La Lupe Queen of Latin Soul
Afro-Cuban pop singer Lupe Yoli, the Queen of Latin Soul, was famous for emotional and controversial performances before her tragic death.
- Independent Lens
- Premiere Date
- June 5, 2007
- 60 minutes
- Funding Initiative
- Open Call
Ela Troyano is an award-winning Cuban-born filmmaker. As a 2008 United Artists Rockefeller Fellow she is developing a feature based on her Alma Award nominated PBS documentary La Lupe Queen of Latin Soul. She is also co-editing a book of essays on La Lupe with Alexandra Vazquez for Duke University… Press (2010). Her half-hour short, Carmelita Tropicana, won the coveted Teddy Bear at the Berlin International Film Festival as well as the Audience and Critics Award at the San Francisco International Lesbian and Gay Film Festival. Her debut feature film, Latin Boys Go To Hell, remains a cult hit on the Web and was recently shown on Showtime. Both of these films were screened theatrically in the U.S. and at festivals in Europe, Australia, and Japan.
Troyano has also directed episodic action television on the drama series Reyes y Rey and the comedy Angeles, produced by Stu Segall for Telemundo/Sony, and the documentary Urban Youth in the 21st Century for Canal Plus in Spain.
As a theater director, Troyano has a longstanding collaboration with her sister, performance artist Carmelita Tropicana, directing her in the highly anthologized play Milk of Amnesia, and with playwright Ricardo Bracho, including directing the critically acclaimed Off-Broadway production A to B.
A rebel and innovator, pop singer Lupe Yoli, otherwise known as La Lupe or La Yiyiyi, was renowned for her emotional performance style. Her renditions of classics such as “My Way,” “Fever,” and “Going Out of My Head” were famous worldwide. But the legendary Cuban-born star was also a single mother of two, a survivor of domestic abuse, and a Santera who later became an evangelist Christian speaker. La Lupe Queen of Latin Soul tells La Lupe’s story through character-driven interviews in first-person anecdotes, in an oral history much like those found in a folk ballad or a bolero.

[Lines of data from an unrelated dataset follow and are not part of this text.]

(** One run of the stream probe: one child process, never an exception. *)
Lemma has_audio_stream_run p w :
  has_audio_stream os p w =
  (Ret (has_audio_stream_spec (fst (spawn os (has_audio_cmd p) w))),
   snd (spawn os (has_audio_cmd p) w),
   [EvRun (has_audio_cmd p)]).
Proof.
  unfold has_audio_stream, try_except, bind, subprocess_run, ret.
  fold (has_audio_cmd p).
  destruct (spawn os (has_audio_cmd p) w) as [o w'].
  destruct o as [rc out err| | |urc]; [destruct rc|..]; simpl;
    rewrite ?truthy_strip; reflexivity.
Qed.

End Probes.

(** C1, as amended.  For every probe of a file: when the query ends with
    status 0 and its output, with the white space around it removed, is a
    non-empty string of at most 4300 decimal digits of value b > 0,
    [get_audio_bitrate] returns "<k>k" with k = b // 1000 clamped to
    [8, 510]; when the trimmed output is a string of more than 4300 decimal
    digits, or its value is 0, or it is empty or not all decimal digits, or
    the query fails in any way, it returns None.  It runs the one query and
    never raises.  5000 gives "8k", 600000000 gives "510k", 128000 gives
    "128k". *)
Theorem get_audio_bitrate_trimmed :
  forall (W : Type) (os : OS W) (p : Path) (w : W),
    let o := fst (spawn os (bitrate_cmd p) w) in
    let r := result_of (get_audio_bitrate os p w) in
    (forall out err, o = Exited 0 out err ->
       let v := PyStr.strip out in
       (decimal_digits v = true ->
        (String.length v <= PyStr.int_max_str_digits)%nat ->
        PyStr.digits_value 0 v <> 0%N ->
        r = Ret (Some (PyStr.of_N
                         (N.max 8 (N.min 510 (PyStr.digits_value 0 v / 1000)))
                       ++ "k")))
       /\ (decimal_digits v = true ->
           (PyStr.int_max_str_digits < String.length v)%nat ->
           r = Ret None)
       /\ (decimal_digits v = true -> PyStr.digits_value 0 v = 0%N ->
           r = Ret None)
       /\ (decimal_digits v = false -> r = Ret None))
    /\ ((forall out err, o <> Exited 0 out err) -> r = Ret None)
    /\ (exists b : option string,
          get_audio_bitrate os p w
          = (Ret b, snd (spawn os (bitrate_cmd p) w), [EvRun (bitrate_cmd p)]))
    /\ (forall out, decimal_digits out = true -> PyStr.strip out = out)
    /\ (forall err, o = Exited 0 "5000" err -> r = Ret (Some "8k"))
    /\ (forall err, o = Exited 0 "600000000" err -> r = Ret (Some "510k"))
    /\ (forall err, o = Exited 0 "128000" err -> r = Ret (Some "128k"))
    /\ (forall err, o = Exited 0 "0" err -> r = Ret None).
Proof.
  intros W os p w o r.
  assert (Hr : r = Ret (probe_audio_bitrate_spec o)).
  { unfold r, o. rewrite get_audio_bitrate_run. reflexivity. }
  split; [|split; [|split; [|repeat split]]];
    try (intros err Ho; rewrite Hr, Ho; reflexivity).
  - intros out err Ho v. rewrite Hr, Ho. unfold probe_audio_bitrate_spec.
    fold v. repeat split.
    + intros -> Hlen Hnz. apply Nat.leb_le in Hlen. rewrite Hlen.
      apply N.eqb_neq in Hnz. rewrite Hnz. reflexivity.
    + intros -> Hlen. apply Nat.leb_gt in Hlen. rewrite Hlen. reflexivity.
    + intros -> Hz. apply N.eqb_eq in Hz. rewrite Hz.
      destruct (String.length v <=? PyStr.int_max_str_digits)%nat;
        reflexivity.
    + intros ->. reflexivity.
  - intros Hno. rewrite Hr.
    destruct o as [rc out err| | |urc]; [destruct rc|..]; try reflexivity.
    exfalso. exact (Hno out err eq_refl).
  - eexists. apply get_audio_bitrate_run.
  - exact strip_decimal_digits.
Qed.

Shot in New York City, Miami, Havana, and Puerto Rico, La Lupe evokes two groundbreaking cultural periods through interviews and rare archival footage: pre-revolutionary 1950s Havana and the burgeoning Latin music scene in New York City in the 1960s and 1970s. The film begins with La Lupe’s funeral in 1992 — attended by fans, family and the whole of New York’s Latino music aristocracy — and follows her from poverty to celebrity and back again.
A long-time gay icon who was often described as the first performance artist, La Lupe was ahead of her time. In trying to discover who Lupe was, La Lupe also provides a collective portrait of mid-20th-century Latin musical history.